Monday, May 21, 2012

Cat or old goat among the pigeons in Barcelona




















I didn't think I was being particularly clever. Nor did I say anything too surprising. I just happened to be the first person to grab the microphone and speak my mind.

EPIC is an annual conference event attended by anthropologists from all over the world. Anthropologists who work for organisations ranging in size from Microsoft, Intel and Google to those employed by themselves, for themselves. I should also add that the majority were academics. Both lecturers and students. And as the above link makes clear, it's a fantastic opportunity to share methods and experiences, case studies and new thinking. I believe that one of the organisers even referred to it as a lovefest.

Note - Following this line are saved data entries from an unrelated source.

(** C4 (as amended).  At a step within the budget where the goal is not
    reached, a voting round that returns a result makes the loop apply it and
    go on to the next iteration, whatever confidence or flag lies behind the
    result: the pegs become the predicted state when the result has one and
    stay as they are otherwise, the move of the result becomes the previous
    move, the step counter goes up by one, and an entry with these pegs, step
    and move is appended to the trace.  A round that returns [None] ends the
    loop there, with the context and the trace as they were.  In every case
    [run] hands back a report: the trace, with one entry per step after the
    initial one, the final pegs, and the metrics of the hooks as the loop
    left them. *)
Theorem run_continues_on_result (ctx : Context Move)
    (trace : list (TraceEntry Move)) (vs : VS) (fuel : nat) :
  pegs ctx ≠ goal ctx →
  step ctx < step_budget →
  (∀ r vs',
     voting_call vs {| in_pegs := pegs ctx;
                       in_previous_move := previous_move ctx |}
     = (Some r, vs') →
     let applied := match predicted_state r with
                    | Some s => s
                    | None => pegs ctx
                    end in
     let ctx' := {| pegs := applied; goal := goal ctx;
                    previous_move := move r; step := step ctx + 1;
                    solved := solved ctx |} in
     let trace' := trace ++ [{| t_pegs := applied; t_step := step ctx + 1;
                                t_move := Some (move r) |}] in
     loop_body voting_call ctx trace vs = Continue ctx' trace' vs' ∧
     run_loop voting_call (S fuel) ctx trace vs
     = run_loop voting_call fuel ctx' trace' vs') ∧
  (∀ vs',
     voting_call vs {| in_pegs := pegs ctx;
                       in_previous_move := previous_move ctx |}
     = (None, vs') →
     loop_body voting_call ctx trace vs = Break ctx trace vs' ∧
     run_loop voting_call (S fuel) ctx trace vs = Some (ctx, trace, vs')) ∧
  (∀ hanoi_config vs0,
     ∃ c t v,
       run_loop voting_call (Z.to_nat step_budget)
                (initial_context hanoi_config)
                (initial_trace (initial_context hanoi_config)) vs0
       = Some (c, t, v) ∧
       run voting_call hooks_metrics hanoi_config vs0
       = Some {| r_trace := t; r_final_state := pegs c;
                 r_solved := solved c; r_total_steps := step c;
                 r_metrics := hooks_metrics v |} ∧
       length t = S (Z.to_nat (step c)) ∧
       0 ≤ step c ≤ step_budget).
Proof.
  intros Hne Hlt. split; [|split].
  - intros r vs' Hv applied ctx' trace'.
    assert (Hbody : loop_body voting_call ctx trace vs
                    = Continue ctx' trace' vs').
    { rewrite (loop_body_some _ _ _ _ _ Hne Hv).
      unfold update_context, trace_entry, ctx', trace', applied. simpl.
      rewrite copy_pegs_id. by destruct (predicted_state r). }
    split; [exact Hbody|]. simpl.
    by rewrite bool_decide_eq_true_2, Hbody.
  - intros vs' Hv.
    assert (Hbody : loop_body voting_call ctx trace vs = Break ctx trace vs')
      by by apply loop_body_none.
    split; [exact Hbody|]. simpl.
    by rewrite bool_decide_eq_true_2, Hbody.
  - intros hanoi_config vs0. unfold run, run_with.
    set (c0 := initial_context hanoi_config).
    destruct (run_loop_total (Z.to_nat step_budget) c0 (initial_trace c0) vs0)
      as (c & t & v & Hrun & H0 & Hle & _ & Hlen & _).
    { simpl. lia. }
    exists c, t, v. rewrite Hrun. split; [done|]. split; [done|].
    simpl in *. unfold step_budget in *. split; lia.
Qed.

(** C5 (as amended).  The goal test of the loop is the structural equality
    of the two nested lists: the loop stops as solved exactly when the pegs
    and the goal are the same lists, and otherwise leaves [solved] as it was.
    A state the test accepts is equal to the goal under every codec whose
    equality is reflexive. *)
Theorem goal_test_is_structural (ctx : Context Move)
    (trace : list (TraceEntry Move)) (vs : VS) :
  (goal_reached ctx = true ↔ pegs ctx = goal ctx) ∧
  (pegs ctx = goal ctx →
   loop_body voting_call ctx trace vs = Break (mark_solved ctx) trace vs) ∧
  (pegs ctx ≠ goal ctx →
   match loop_body voting_call ctx trace vs with
   | Break ctx' _ _ | Continue ctx' _ _ => solved ctx' = solved ctx
   end) ∧
  (∀ (Key : Type) (codec : StateCodec Pegs Key),
     (∀ s, equals s s = true) →
     goal_reached ctx = true → equals (pegs ctx) (goal ctx) = true).
Proof.
  split; [apply goal_reached_true|]. split; [apply loop_body_solved|]. split.
  - intros Hne. apply goal_reached_false in Hne. unfold loop_body.
    rewrite Hne. by destruct (voting_call _ _) as [[r|] vs'].
  - intros Key codec Hrefl Hg. apply goal_reached_true in Hg.
    rewrite Hg. apply Hrefl.
Qed.

(** C10.  When a voting round returns a result without a predicted state,
    the pegs stay as they are, the step counter still goes up by one and the
    move of the result, which may be [None], is recorded in the context and
    in the trace.  Whichever way the loop body ends, the pegs differ from
    those it started with only if the result supplied a predicted state. *)
Theorem missing_predicted_state_keeps_pegs (ctx : Context Move)
    (trace : list (TraceEntry Move)) (vs : VS) :
  (∀ r vs',
     pegs ctx ≠ goal ctx →
     voting_call vs {| in_pegs := pegs ctx;
                       in_previous_move := previous_move ctx |}
     = (Some r, vs') →
     predicted_state r = None →
     loop_body voting_call ctx trace vs
     = Continue {| pegs := pegs ctx; goal := goal ctx;
                   previous_move := move r; step := step ctx + 1;
                   solved := solved ctx |}
                (trace ++ [{| t_pegs := pegs ctx; t_step := step ctx + 1;
                              t_move := Some (move r) |}])
                vs') ∧
  match loop_body voting_call ctx trace vs with
  | Break ctx' _ _ => pegs ctx' = pegs ctx
  | Continue ctx' _ _ =>
      pegs ctx' = pegs ctx ∨
      ∃ r vs', voting_call vs {| in_pegs := pegs ctx;
                                 in_previous_move := previous_move ctx |}
               = (Some r, vs') ∧
               predicted_state r = Some (pegs ctx')
  end.
Proof.
  split.
  - intros r vs' Hne Hv Hp. rewrite (loop_body_some _ _ _ _ _ Hne Hv).
    unfold update_context, trace_entry. rewrite Hp. simpl.
    by rewrite copy_pegs_id.
  - unfold loop_body. destruct (goal_reached ctx); [done|].
    destruct (voting_call _ _) as [[r|] vs'] eqn:Hv; [|done].
    simpl. destruct (predicted_state r) as [s|] eqn:Hp; simpl; [|by left].
    right. by exists r, vs'.
Qed.

End Loop.

Import Samples.

Lemma run_terminates_within_budget_witness :
  ∃ r, run idle_voting no_metrics default_settings () = Some r ∧
       r_total_steps r = 20 ∧ length (r_trace r) = 21%nat ∧
       r_solved r = false.
Proof.
  destruct (run_terminates_within_budget idle_voting no_metrics
              default_settings ()) as (r & Hrun & _ & _ & Hlen & Hs).
  exists r. split; [exact Hrun|].
  vm_compute in Hrun. injection Hrun as <-.
  split; [reflexivity|]. split; [exact Hlen|]. apply Hs. reflexivity.
Defined.

(** C4 as stated fails: a voting round without a valid response ends the
    run on the spot, here at step 0 of 20 and unsolved. *)
Lemma run_halts_without_result :
  ¬ (∀ (voting : unit → VotingInput unit → option (Result unit) * unit)
       (r : Report unit),
       run voting no_metrics default_settings () = Some r →
       r_solved r = true ∨ r_total_steps r = step_budget).
Proof.
  intros Hclaim.
  destruct (Hclaim silent_voting _ eq_refl) as [Hs|Hn]; vm_compute in *;
    discriminate.
Qed.

Lemma run_continues_on_result_witness :
  let ctx := initial_context (Move:=unit) default_settings in
  (loop_body advancing_voting ctx (initial_trace ctx) ()
   = Continue {| pegs := [[3; 2]; [1]; []]; goal := default_goal_pegs;
                 previous_move := Some (); step := 1; solved := false |}
              (initial_trace ctx
               ++ [{| t_pegs := [[3; 2]; [1]; []]; t_step := 1;
                      t_move := Some (Some ()) |}]) ()) ∧
  (run_loop silent_voting 20 ctx (initial_trace ctx) ()
   = Some (ctx, initial_trace ctx, ())).
Proof.
  intros ctx.
  assert (Hne : pegs ctx ≠ goal ctx) by (vm_compute; discriminate).
  assert (Hlt : step ctx < step_budget) by (by vm_compute).
  split.
  - destruct (run_continues_on_result advancing_voting no_metrics ctx
                (initial_trace ctx) () 0 Hne Hlt) as (Hsome & _ & _).
    apply (Hsome {| predicted_state := Some [[3; 2]; [1]; []];
                    move := Some () |} ()).
    reflexivity.
  - destruct (run_continues_on_result silent_voting no_metrics ctx
                (initial_trace ctx) () 19 Hne Hlt) as (_ & Hnone & _).
    apply (Hnone ()). reflexivity.
Defined.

And a wonderful lovefest it was too when I joined a 'small' one day European event in Barcelona a couple of weeks ago. Lots of great discussion and plenty of friendly, enthusiastic people wanting to know who everyone was and what they did. No selling. No staring at your badge to see if you were someone worth talking to. Just a great opportunity to meet and share.

The main topic of discussion, at least the bits I paid attention to, concerned how to raise the profile of corporate anthropologists within organisations. But something seriously important was amiss. There was a tacit presumption that Anthros could provide answers no one else within an organisation was capable giving. And adding meanings no one else was capable of adding.

As an employer who has, at various times, worked with numerous graduate and PhD level Anthopologists, I can tell you that the seeing or reframing of ordinary events into extraordinary, opportunity opening observations is in no way restricted to anthropologists.

You see I have worked with geologists and zoologists who became agency planners (JWT and DDB) who were capable of seeing more than the anthropology graduates. Anthropology does provide new thinking tools, frameworks and theories, but they lead to the same place as any other bright person's self generated or innate thinking tools. The critical skill I look for, beyond a prospective employees degree, is whether they are capable of seeing events others cannot see. Whether they are capable of seeing things that are not happening rather than ones that are - which we can all see.

These skills, many believe, cannot be taught. They are part of one's makeup. Some people can see everyday events as humour, others cannot. And the difference between good and amazing ethnographers is the ability to make the ordinary, extraordinary. Simple. That's what clients are ultimately paying for. Over and above actionability which is a whole different post.

Now to contradict myself. Actually these skills can be and are taught - by my good friend Professor Christian Heath at Kings College, London. He is one of the very few people I know - anywhere on earth -  who can look at an event and see what no one else can see. A true genius, and one whose work everyone at EPIC can learn an awful lot from.

So when I grabbed the microphone in Barcelona, it was to say that the delegates and speakers were ever so slightly deluded. Anthropologists do not provide unique insights. Academia and the commercial world are not merging and that the real opportunity for commercial anthropologists is understanding how, once an insight has been generated, it can be actioned within an organisation.

Anthropologists may believe they have a monopoly on theories and thinking frameworks which allow them to go beyond the anecdotal to the cultural backdrop which makes us do the things we do. But they don't.